Several years ago a parishioner of mine spoke to me about a moment of spiritual clarity that occurred during worship. What this person experienced wasn’t a vision, so much as it was the descent of the hand of God, whereby a deep wellspring of peace settled upon her as she knelt at the communion rail. It came to her as an awareness that arrived with all the power of a vision. It was only a moment—but as she recounted the event, what she shared was that the act of recalling this divine inbreaking was such a powerful experience that it didn’t simply bring back a memory, it brought back a deep sensation of clarity—the revelation of the presence and peace of God in the Sacrament of Holy Communion.

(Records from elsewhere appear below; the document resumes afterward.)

Definition dq_worker (q : dq) (w : worker_op) : worker_out * dq :=
  match w with
  | WPop =>
      match dq_recs q with
      | [] => (WRecord None, q)
      | r :: recs =>
          (WRecord (Some r), Dq (dq_cap q) (dq_max q) recs (dq_armed q) (dq_in q)
             (dq_out q ++ [r]) (dq_full q) (dq_over q))
      end
  | WTake => (WTaken (dq_armed q), dq_arm q false)
  end.

Fixpoint dq_workers (q : dq) (ws : list worker_op) : list worker_out * dq :=
  match ws with
  | [] => ([], q)
  | w :: ws =>
      let (o, q) := dq_worker q w in let (os, q) := dq_workers q ws in (o :: os, q)
  end.

Definition dq_push (during : list worker_op) (q : dq) (data : list Z)
    : Z * list worker_out * dq :=
  if dq_max q <? zlen data then (-1, [], dq_decline q 0 1)
  else if dq_room q data then (1, [], dq_add q data)
  else
    let (os, q) := dq_workers (dq_arm q true) during in
    if dq_room q data then (1, os, dq_add q data) else (0, os, dq_decline q 1 0).

Lemma dq_used_encode recs : dq_used recs = zlen (encode recs).
Proof.
  induction recs as [|r recs IH]; [done|]. rewrite encode_length_cons, <- IH. done.
Qed.

Record dg_sim (db : dgram_buf) (q : dq) : Prop := {
  dg_rep : ∃ H, db_rep db H (dq_recs q);
  dg_cap : db_capacity db = dq_cap q;
  dg_max : db_max_record db = dq_max q;
  dg_armed : db_drain_pending db = c_bool (dq_armed q);
  dg_hist : dq_in q = dq_out q ++ dq_recs q;
  dg_pushed : db_records_pushed db = u64 (zlen (dq_in q));
  dg_popped : db_records_popped db = u64 (zlen (dq_out q));
  dg_bytes : db_bytes_popped db = u64 (zlen (concat (dq_out q)));
  dg_full : db_push_full db = u64 (dq_full q);
  dg_over : db_push_oversize db = u64 (dq_over q)
}.

Lemma dg_sim_arm db q b : dg_sim db q -> dg_sim (db_set_drain db (c_bool b)) (dq_arm q b).
Proof.
  intros [[H R] ? ? ? ? ? ? ? ? ?]. split; cbn; try done.
  exists H. split; cbn; apply R.
Qed.

Lemma zlen_snoc {A} (l : list A) x : zlen (l ++ [x]) = zlen l + 1.
Proof. rewrite length_app. cbn. lia. Qed.

Lemma dg_sim_worker db q w : dg_sim db q ->
  ∃ db', worker_step db w = Some ((dq_worker q w).1, db') ∧ dg_sim db' (dq_worker q w).2.
Proof.
  intros S. pose proof S as [[H R] Ec Em Ea Eh E1 E2 E3 E4 E5].
  destruct w; unfold worker_step, dq_worker.
  - destruct (dq_recs q) as [|r recs] eqn:Eq.
    { rewrite (peek_empty R) by done. cbn. eauto. }
    rewrite (peek_cons R r recs) by done. cbn [mbind option_bind].
    pose proof (dr_recs _ _ _ R) as [[Hr _] _]%Forall_cons.
    rewrite (proj2 (Z.eqb_neq _ 0)) by lia.
    destruct (pop_cons R r recs eq_refl) as (db' & -> & -> & R'). cbn.
    eexists; split; [done|]. split; cbn; try done.
    + by eexists.
    + by rewrite Eh, <- app_assoc.
    + by rewrite E2, u64_add_l, zlen_snoc.
    + rewrite E3, u64_add_l, concat_app. cbn. rewrite app_nil_r, length_app. f_equal. lia.
  - eexists; split; [|exact (dg_sim_arm db q false S)].
    unfold aiopquic_dgram_buf_drain_take. rewrite Ea. by destruct (dq_armed q).
Qed.

Lemma dg_sim_workers ws : ∀ db q, dg_sim db q ->
  ∃ db', worker_run db ws = Some ((dq_workers q ws).1, db') ∧
    dg_sim db' (dq_workers q ws).2.
Proof.
  induction ws as [|w ws IH]; intros db q S; [by eexists|].
  destruct (dg_sim_worker db q w S) as (db1 & E1 & S1). cbn. rewrite E1. cbn.
  destruct (dq_worker q w) as [o q1]. cbn in *.
  destruct (IH db1 q1 S1) as (db2 & E2 & S2). rewrite E2. cbn.
  destruct (dq_workers q1 ws) as [os q2]. cbn in *. eauto.
Qed.

(** The free-space test of a push, against the abstract queue. *)
Lemma dg_room db q data : dg_sim db q -> zlen data <= db_max_record db ->
  (u32 (db_capacity db - u32 (u64 (db_tail db - db_head db)))
     <? u32 (AIOPQUIC_DGRAM_REC_HDR + zlen data)) = negb (dq_room q data).
Proof.
  intros [[H R] Ec Em _ _ _ _ _ _ _] Hl.
  change (u32 (u64 (db_tail db - db_head db))) with (aiopquic_dgram_buf_used db).
  rewrite (dr_free R), u32_small.
  - unfold dq_room, AIOPQUIC_DGRAM_REC_HDR. rewrite dq_used_encode, Ec.
    rewrite Z.leb_antisym, negb_involutive.
    destruct (Z.ltb_spec (dq_cap q - zlen (encode (dq_recs q))) (4 + zlen data)),
      (Z.ltb_spec (dq_cap q) (zlen (encode (dq_recs q)) + 4 + zlen data)); lia || done.
  - pose proof (dr_cap R). pose proof (dr_room _ _ _ R). unfold AIOPQUIC_DGRAM_REC_HDR. lia.
Qed.

Lemma dg_sim_write db q data : dg_sim db q -> record_ok (db_max_record db) data ->
  dq_room q data = true ->
  ∃ db', push_write db (db_tail db) data = Some db' ∧ dg_sim db' (dq_add q data).
Proof.
  intros [[H R] Ec Em Ea Eh E1 E2 E3 E4 E5] Hok Hroom.
  unfold dq_room in Hroom. rewrite dq_used_encode, Z.leb_le in Hroom.
  destruct (push_write_spec R data Hok ltac:(lia)) as (buf & tail & -> & R').
  eexists; split; [done|]. split; cbn; try done.
  - by eexists.
  - by rewrite Eh, <- app_assoc.
  - by rewrite E1, u64_add_l, zlen_snoc.
Qed.

Lemma dg_sim_decline db q full over f o : dg_sim db q ->
  f = u64 (dq_full q + full) -> o = u64 (dq_over q + over) ->
  dg_sim (db_set_producer db (db_tail db) (db_records_pushed db) f o)
    (dq_decline q full over).
Proof.
  intros [[H R] ? ? ? ? ? ? ? E4 E5] -> ->. split; cbn; try done.
  exists H. split; cbn; apply R.
Qed.

(** The worker's moves leave the producer's cursor alone. *)
Lemma worker_step_tail db w o db' : worker_step db w = Some (o, db') ->
  db_tail db' = db_tail db ∧ db_max_record db' = db_max_record db.
Proof.
  destruct w; cbn -[aiopquic_dgram_buf_peek_len]; unfold aiopquic_dgram_buf_pop_into;
    repeat (case_match || simplify_option_eq || simplify_eq/=); intros;
    repeat (case_match || simplify_option_eq || simplify_eq/=); done.
Qed.

Lemma worker_run_tail ws : ∀ db os db', worker_run db ws = Some (os, db') ->
  db_tail db' = db_tail db ∧ db_max_record db' = db_max_record db.
Proof.
  induction ws as [|w ws IH]; intros db os db' E; [by simplify_eq/=|].
  cbn in E. destruct (worker_step db w) as [[o db1]|] eqn:E1; [|done]. cbn in E.
  destruct (worker_run db1 ws) as [[os' db2]|] eqn:E2; [|done]. simplify_eq/=.
  apply IH in E2 as [-> ->]. by eapply worker_step_tail.
Qed.

Lemma dg_sim_push during db q data : dg_sim db q -> 0 < zlen data < 2 ^ 32 ->
  ∃ db', aiopquic_dgram_buf_push_record during db data
      = Some ((dq_push during q data).1, db') ∧ dg_sim db' (dq_push during q data).2.
Proof.
  intros S Hl. pose proof S as [_ _ Em _ _ _ _ _ Ef Eo].
  unfold aiopquic_dgram_buf_push_record, dq_push. rewrite Z.gtb_ltb, Em.
  destruct (Z.ltb_spec (dq_max q) (zlen data)) as [Hover|Hle].
  { eexists; split; [done|]. apply dg_sim_decline; [done|by rewrite Z.add_0_r|].
    by rewrite Eo, u64_add_l. }
  rewrite (dg_room db q) by (done || lia).
  destruct (dq_room q data) eqn:Er; cbn [negb].
  { destruct (dg_sim_write db q data S) as (db' & -> & S'); [split; lia|done|].
    cbn. eauto. }
  destruct (dg_sim_workers during _ _ (dg_sim_arm db q true S)) as (db1 & E1 & S1).
  cbn [c_bool] in E1. rewrite E1. cbn [mbind option_bind].
  destruct (worker_run_tail _ _ _ _ E1) as [Et Em1]. cbn in Et, Em1.
  destruct (dq_workers (dq_arm q true) during) as [os q1]. cbn [fst snd] in *.
  rewrite <- Et, (dg_room db1 q1) by (done || lia).
  destruct (dq_room q1 data) eqn:Er1; cbn [negb].
  - destruct (dg_sim_write db1 q1 data S1) as (db' & -> & S'); [split; lia|done|].
    cbn. eauto.
  - eexists; split; [done|]. destruct S1 as [? ? ? ? ? ? ? ? Ef1 Eo1].
    apply dg_sim_decline; [done|by rewrite Ef1, u64_add_l|by rewrite Z.add_0_r].
Qed.

(** ** Runs *)

Inductive dg_op :=
  | DgPush (during : list worker_op) (data : list Z)
  | DgWorker (w : worker_op)
  | DgUsed.

Inductive dg_out :=
  | DoPush (rc : Z) (os : list worker_out)
  | DoWorker (o : worker_out)
  | DoUsed (n : Z).

(** Python never queues an empty datagram. *)
Definition dg_op_ok (o : dg_op) : Prop :=
  match o with DgPush _ data => 0 < zlen data < 2 ^ 32 | _ => True end.

Definition dg_step (db : dgram_buf) (o : dg_op) : option (dg_out * dgram_buf) :=
  match o with
  | DgPush during data =>
      '(rc, os, db) ← aiopquic_dgram_buf_push_record during db data;
      Some (DoPush rc os, db)
  | DgWorker w => '(o, db) ← worker_step db w; Some (DoWorker o, db)
  | DgUsed => Some (DoUsed (aiopquic_dgram_buf_used db), db)
  end.

Fixpoint dg_run (db : dgram_buf) (ops : list dg_op) : option (list dg_out * dgram_buf) :=
  match ops with
  | [] => Some ([], db)
  | o :: ops =>
      '(r, db) ← dg_step db o; '(rs, db) ← dg_run db ops; Some (r :: rs, db)
  end.

Definition dq_step (q : dq) (o : dg_op) : dg_out * dq :=
  match o with
  | DgPush during data =>
      let '(rc, os, q) := dq_push during q data in (DoPush rc os, q)
  | DgWorker w => let (o, q) := dq_worker q w in (DoWorker o, q)
  | DgUsed => (DoUsed (dq_used (dq_recs q)), q)
  end.

Fixpoint dq_run (q : dq) (ops : list dg_op) : list dg_out * dq :=
  match ops with
  | [] => ([], q)
  | o :: ops => let (r, q) := dq_step q o in let (rs, q) := dq_run q ops in (r :: rs, q)
  end.

(** The capacity [create] settles on: the request rounded up, or what two
    records of the maximal size need. *)
Definition dgram_capacity (capacity max_record : Z) : Z :=
  Z.max (aiopquic_ceil_pow2_u32 capacity) (aiopquic_ceil_pow2_u32 (2 * (4 + max_record))).

Definition dq_new (capacity max_record : Z) : dq :=
  Dq (dgram_capacity capacity max_record) max_record [] false [] [] 0 0.

Lemma dg_sim_step db q o : dg_sim db q -> dg_op_ok o ->
  ∃ db', dg_step db o = Some ((dq_step q o).1, db') ∧ dg_sim db' (dq_step q o).2.
Proof.
  intros S Hok. destruct o as [during data|w|]; cbn in *.
  - destruct (dg_sim_push during db q data S Hok) as (db' & -> & S').
    destruct (dq_push during q data) as [[rc os] q']. cbn in *. eauto.
  - destruct (dg_sim_worker db q w S) as (db' & -> & S').
    destruct (dq_worker q w). cbn in *. eauto.
  - destruct (dg_rep _ _ S) as [H R]. rewrite (dr_used R), <- dq_used_encode. eauto.
Qed.

Lemma dg_sim_run ops : ∀ db q, dg_sim db q -> Forall dg_op_ok ops ->
  ∃ db', dg_run db ops = Some ((dq_run q ops).1, db') ∧ dg_sim db' (dq_run q ops).2.
Proof.
  induction ops as [|o ops IH]; intros db q S Hok; [by eexists|].
  apply Forall_cons in Hok as [Ho Hok].
  destruct (dg_sim_step db q o S Ho) as (db1 & E1 & S1). cbn. rewrite E1. cbn.
  destruct (dq_step q o) as [r q1]. cbn in *.
  destruct (IH db1 q1 S1 Hok) as (db2 & E2 & S2). rewrite E2. cbn.
  destruct (dq_run q1 ops). cbn in *. eauto.
Qed.

(** [ceil_pow2] is monotone enough: it keeps powers of two and dominates. *)
Lemma ceil_pow2_max capacity need : 0 <= capacity < 2 ^ 32 -> 0 <= need <= 2 ^ 31 ->
  (if aiopquic_ceil_pow2_u32 capacity <? need then aiopquic_ceil_pow2_u32 need
   else aiopquic_ceil_pow2_u32 capacity)
  = Z.max (aiopquic_ceil_pow2_u32 capacity) (aiopquic_ceil_pow2_u32 need).
Proof.
  intros Hc Hn. destruct (ceil_pow2_cases capacity Hc) as (Pc & _ & _ & _).
  destruct (ceil_pow2_cases need ltac:(lia)) as (Pn & Hge & _ & Hlt).
  specialize (Hge ltac:(lia)). case_bool; [lia|].
  destruct (Z.eq_dec need 0) as [->|]; [apply is_pow2_bounds in Pc; cbn; lia|].
  specialize (Hlt ltac:(lia)).
  destruct Pc as (a & Ha & Ea), Pn as (b & Hb & Eb). rewrite Ea, Eb in *.
  rewrite Z.max_l; [done|]. apply Z.pow_le_mono_r; [lia|].
  destruct (Z.le_gt_cases b a) as [|Hab]; [done|exfalso].
  assert (2 ^ (a + 1) <= 2 ^ b) by (apply Z.pow_le_mono_r; lia).
  rewrite Z.pow_add_r in * by lia. lia.
Qed.

Lemma dgram_capacity_spec capacity max_record :
  0 <= capacity < 2 ^ 32 -> 0 < max_record <= 2 ^ 30 - 4 ->
  is_pow2 (dgram_capacity capacity max_record) ∧
  2 * (4 + max_record) <= dgram_capacity capacity max_record.
Proof.
  intros Hc Hm. unfold dgram_capacity.
  destruct (ceil_pow2_cases (2 * (4 + max_record)) ltac:(lia)) as (Pn & Hge & _).
  pose proof (ceil_pow2_is_pow2 capacity Hc) as Pc. split; [|lia].
  destruct (Z.max_spec (aiopquic_ceil_pow2_u32 capacity)
    (aiopquic_ceil_pow2_u32 (2 * (4 + max_record)))) as [[_ ->]|[_ ->]]; done.
Qed.

Lemma dg_sim_create blk alive capacity max_record :
  0 <= capacity < 2 ^ 32 -> 0 < max_record <= 2 ^ 30 - 4 ->
  zlen blk = dgram_capacity capacity max_record ->
  ∃ db, aiopquic_dgram_buf_create true (Some blk) alive capacity max_record
      = (Some db, alive + 1) ∧
    db_refcnt db = 1 ∧ dg_sim db (dq_new capacity max_record).
Proof.
  intros Hc Hm Hb. pose proof (dgram_capacity_spec capacity max_record Hc Hm) as [Hp Hr].
  pose proof (is_pow2_bounds _ (ceil_pow2_is_pow2 capacity Hc)).
  pose proof (is_pow2_bounds _ Hp).
  unfold aiopquic_dgram_buf_create, AIOPQUIC_DGRAM_REC_HDR.
  rewrite (proj2 (Z.eqb_neq (aiopquic_ceil_pow2_u32 capacity) 0)) by lia.
  rewrite (proj2 (Z.eqb_neq max_record 0)) by lia. cbn [orb negb].
  rewrite (u32_small (4 + _)), (u32_small (2 * _)) by lia.
  rewrite ceil_pow2_max by lia. fold (dgram_capacity capacity max_record).
  rewrite u32_small by lia.
  eexists; split; [done|]. split; [done|]. split; cbn; try done.
  exists 0. split; cbn; try done. rewrite <- Hb. apply ring_rep_empty; lia.
Qed.

(** A ring is made empty, with one reference, or not at all. *)
Lemma dgram_create_cases ok blk alive capacity max_record :
  0 <= capacity < 2 ^ 32 -> 0 < max_record <= 2 ^ 30 - 4 ->
  (∀ bs, blk = Some bs -> zlen bs = dgram_capacity capacity max_record) ->
  aiopquic_dgram_buf_create ok blk alive capacity max_record = (None, alive) ∨
  ∃ b H, aiopquic_dgram_buf_create ok blk alive capacity max_record = (Some b, alive + 1) ∧
    db_refcnt b = 1 ∧ db_rep b H [].
Proof.
  intros Hc Hm Hb. destruct ok, blk as [bs|].
  - right. destruct (dg_sim_create bs alive capacity max_record Hc Hm (Hb _ eq_refl))
      as (b & E & Ec & [[H R] _ _ _ _ _ _ _ _ _]). by exists b, H.
  - left. unfold aiopquic_dgram_buf_create. by repeat case_match.
  - left. unfold aiopquic_dgram_buf_create. by repeat case_match.
  - left. unfold aiopquic_dgram_buf_create. by repeat case_match.
Qed.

The good news in this strange, and otherworldly reading for today is this. Each of us who are baptized into the life of Christ share in the that same light which surrounded our Savior on the mountaintop. In the Gospel of Matthew, Jesus tells his disciples: “You are the light of the world.” God shines in you, and God shines in me. There are moments, aren’t there,—rare moments, to be sure—but moments all the same, when we (and those we love) gleam with the splendid light of heaven. Such experiences are rare—and are to be cherished. They are like a precious cup of water for those who have been traveling through a most difficult time in the life of our world over this past year—and who will soon embark upon the season of Lent. Think of us, like Annie Dillard, as standing by the rippling waters of Tinker’s Creek, “knocked breathless by the powerful glance of God”, bathed, for a moment, in the resplendence of God’s glory. This day, this lesson, and perhaps your own experiences, are gifts to cherish in those times when life is a slog, when confusion reigns and dissention is in the air. Recall this story and those moments, hold them close to your heart, and let them nourish you, reminding you of the true nature of God, as well as the true nature of yourself, as a child of the Almighty. In the name of the one who is pure light, and promises us each a share in the Kingdom of God. Amen.